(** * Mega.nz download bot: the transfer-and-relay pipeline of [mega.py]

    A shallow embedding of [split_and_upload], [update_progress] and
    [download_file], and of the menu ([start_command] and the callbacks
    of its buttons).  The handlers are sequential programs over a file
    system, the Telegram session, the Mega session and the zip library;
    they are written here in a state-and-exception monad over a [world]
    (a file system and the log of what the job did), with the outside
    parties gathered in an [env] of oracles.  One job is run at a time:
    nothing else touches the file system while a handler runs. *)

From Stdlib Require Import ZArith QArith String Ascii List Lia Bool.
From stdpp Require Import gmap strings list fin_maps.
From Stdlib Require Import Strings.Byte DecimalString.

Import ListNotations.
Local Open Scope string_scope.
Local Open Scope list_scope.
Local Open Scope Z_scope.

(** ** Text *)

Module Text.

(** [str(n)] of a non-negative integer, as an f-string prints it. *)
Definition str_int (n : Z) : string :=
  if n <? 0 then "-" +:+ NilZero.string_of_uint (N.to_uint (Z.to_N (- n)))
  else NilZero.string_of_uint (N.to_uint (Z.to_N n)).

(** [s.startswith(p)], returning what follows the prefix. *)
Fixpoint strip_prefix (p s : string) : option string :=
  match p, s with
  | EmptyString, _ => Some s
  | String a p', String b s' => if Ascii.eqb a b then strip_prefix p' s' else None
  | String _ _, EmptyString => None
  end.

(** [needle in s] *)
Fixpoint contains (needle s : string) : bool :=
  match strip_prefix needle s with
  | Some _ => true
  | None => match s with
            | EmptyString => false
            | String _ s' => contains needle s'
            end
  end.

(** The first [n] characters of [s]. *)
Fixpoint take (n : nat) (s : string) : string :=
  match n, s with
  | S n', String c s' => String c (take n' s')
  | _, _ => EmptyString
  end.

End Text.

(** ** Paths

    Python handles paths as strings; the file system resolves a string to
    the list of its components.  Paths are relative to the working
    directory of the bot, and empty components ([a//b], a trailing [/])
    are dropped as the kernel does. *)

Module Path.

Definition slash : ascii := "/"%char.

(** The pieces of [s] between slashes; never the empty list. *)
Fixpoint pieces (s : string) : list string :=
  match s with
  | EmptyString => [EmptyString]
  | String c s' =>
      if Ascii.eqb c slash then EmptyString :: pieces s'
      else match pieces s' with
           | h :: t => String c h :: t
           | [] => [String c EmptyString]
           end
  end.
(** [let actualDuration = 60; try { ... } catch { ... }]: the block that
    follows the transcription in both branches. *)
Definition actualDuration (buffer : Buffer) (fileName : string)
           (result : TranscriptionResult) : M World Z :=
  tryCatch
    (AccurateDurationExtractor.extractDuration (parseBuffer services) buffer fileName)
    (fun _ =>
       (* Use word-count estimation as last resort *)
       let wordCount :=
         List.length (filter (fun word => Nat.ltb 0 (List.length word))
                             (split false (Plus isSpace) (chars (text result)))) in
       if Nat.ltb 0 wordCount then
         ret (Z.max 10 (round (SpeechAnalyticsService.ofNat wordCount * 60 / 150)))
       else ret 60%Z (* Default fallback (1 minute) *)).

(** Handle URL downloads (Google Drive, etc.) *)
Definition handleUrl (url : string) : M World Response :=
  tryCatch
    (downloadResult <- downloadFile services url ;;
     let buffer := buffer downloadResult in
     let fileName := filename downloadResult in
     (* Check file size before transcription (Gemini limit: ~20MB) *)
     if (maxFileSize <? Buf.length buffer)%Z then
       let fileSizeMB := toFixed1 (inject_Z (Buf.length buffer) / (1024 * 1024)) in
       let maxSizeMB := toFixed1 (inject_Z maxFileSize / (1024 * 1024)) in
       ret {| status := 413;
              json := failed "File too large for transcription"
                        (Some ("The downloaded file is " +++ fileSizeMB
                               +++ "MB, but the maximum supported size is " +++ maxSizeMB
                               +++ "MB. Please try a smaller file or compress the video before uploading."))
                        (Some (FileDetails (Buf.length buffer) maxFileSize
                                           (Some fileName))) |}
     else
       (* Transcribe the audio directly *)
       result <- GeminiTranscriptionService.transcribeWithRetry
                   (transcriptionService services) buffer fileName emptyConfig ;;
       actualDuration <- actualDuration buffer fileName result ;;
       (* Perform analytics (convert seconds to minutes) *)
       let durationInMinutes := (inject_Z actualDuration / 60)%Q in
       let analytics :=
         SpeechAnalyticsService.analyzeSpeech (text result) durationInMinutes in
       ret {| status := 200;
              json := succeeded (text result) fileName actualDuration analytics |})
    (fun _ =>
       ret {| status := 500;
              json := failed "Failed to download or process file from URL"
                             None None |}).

* * *

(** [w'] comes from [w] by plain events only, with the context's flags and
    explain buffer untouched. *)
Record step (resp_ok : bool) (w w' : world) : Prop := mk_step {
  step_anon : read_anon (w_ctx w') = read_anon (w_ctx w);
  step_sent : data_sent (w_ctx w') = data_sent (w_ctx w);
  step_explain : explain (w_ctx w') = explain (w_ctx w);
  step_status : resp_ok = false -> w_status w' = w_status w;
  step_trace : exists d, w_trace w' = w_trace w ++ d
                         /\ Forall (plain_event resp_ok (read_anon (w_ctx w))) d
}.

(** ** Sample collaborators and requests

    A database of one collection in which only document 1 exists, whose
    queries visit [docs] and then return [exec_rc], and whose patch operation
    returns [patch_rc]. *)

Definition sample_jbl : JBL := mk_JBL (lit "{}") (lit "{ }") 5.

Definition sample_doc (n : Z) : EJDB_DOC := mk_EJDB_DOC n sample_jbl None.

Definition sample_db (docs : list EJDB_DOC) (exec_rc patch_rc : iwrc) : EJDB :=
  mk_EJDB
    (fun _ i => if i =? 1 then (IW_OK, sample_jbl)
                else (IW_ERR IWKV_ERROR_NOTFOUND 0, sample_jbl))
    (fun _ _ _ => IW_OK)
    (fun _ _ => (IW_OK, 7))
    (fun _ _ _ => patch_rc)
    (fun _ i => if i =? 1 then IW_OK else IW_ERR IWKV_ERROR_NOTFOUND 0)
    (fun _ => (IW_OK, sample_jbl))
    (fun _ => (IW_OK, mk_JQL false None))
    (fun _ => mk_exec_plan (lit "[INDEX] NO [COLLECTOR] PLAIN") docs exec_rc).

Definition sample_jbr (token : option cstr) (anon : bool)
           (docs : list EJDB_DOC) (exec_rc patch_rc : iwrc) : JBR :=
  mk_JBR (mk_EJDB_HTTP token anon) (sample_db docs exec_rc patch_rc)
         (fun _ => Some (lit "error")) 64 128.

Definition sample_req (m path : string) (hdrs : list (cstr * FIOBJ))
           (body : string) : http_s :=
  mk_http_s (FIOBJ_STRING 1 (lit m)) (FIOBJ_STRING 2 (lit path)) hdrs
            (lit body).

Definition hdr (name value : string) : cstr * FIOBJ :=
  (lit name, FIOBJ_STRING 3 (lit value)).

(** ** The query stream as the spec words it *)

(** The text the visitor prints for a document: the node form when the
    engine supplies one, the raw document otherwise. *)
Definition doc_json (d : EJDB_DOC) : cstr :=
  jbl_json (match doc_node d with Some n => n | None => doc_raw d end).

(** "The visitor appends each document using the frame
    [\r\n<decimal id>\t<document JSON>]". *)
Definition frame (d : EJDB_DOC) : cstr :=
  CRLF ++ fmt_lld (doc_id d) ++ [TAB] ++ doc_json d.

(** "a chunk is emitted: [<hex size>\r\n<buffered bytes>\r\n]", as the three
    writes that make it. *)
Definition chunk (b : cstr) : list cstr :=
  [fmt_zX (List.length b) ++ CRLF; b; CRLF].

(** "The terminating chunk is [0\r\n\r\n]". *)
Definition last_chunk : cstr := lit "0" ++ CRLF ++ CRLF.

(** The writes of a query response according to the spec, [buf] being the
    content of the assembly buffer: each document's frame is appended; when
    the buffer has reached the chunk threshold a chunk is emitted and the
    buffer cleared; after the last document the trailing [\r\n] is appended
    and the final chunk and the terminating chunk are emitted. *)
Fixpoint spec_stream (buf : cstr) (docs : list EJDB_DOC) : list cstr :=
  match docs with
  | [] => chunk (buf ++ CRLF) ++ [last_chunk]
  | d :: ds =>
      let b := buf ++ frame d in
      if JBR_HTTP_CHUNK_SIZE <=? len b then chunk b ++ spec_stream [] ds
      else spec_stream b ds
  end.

Work order ▸ Extract the lines of the preceding material that run from the line with "mk_JBR (mk_EJDB_HTTP token" through the line with "Definition doc_json (d", inclusive, reproducing them exactly and adding nothing.

Solution to this exercise ▸
  mk_JBR (mk_EJDB_HTTP token anon) (sample_db docs exec_rc patch_rc)
         (fun _ => Some (lit "error")) 64 128.

Definition sample_req (m path : string) (hdrs : list (cstr * FIOBJ))
           (body : string) : http_s :=
  mk_http_s (FIOBJ_STRING 1 (lit m)) (FIOBJ_STRING 2 (lit path)) hdrs
            (lit body).

Definition hdr (name value : string) : cstr * FIOBJ :=
  (lit name, FIOBJ_STRING 3 (lit value)).

(** ** The query stream as the spec words it *)

(** The text the visitor prints for a document: the node form when the
    engine supplies one, the raw document otherwise. *)
Definition doc_json (d : EJDB_DOC) : cstr :=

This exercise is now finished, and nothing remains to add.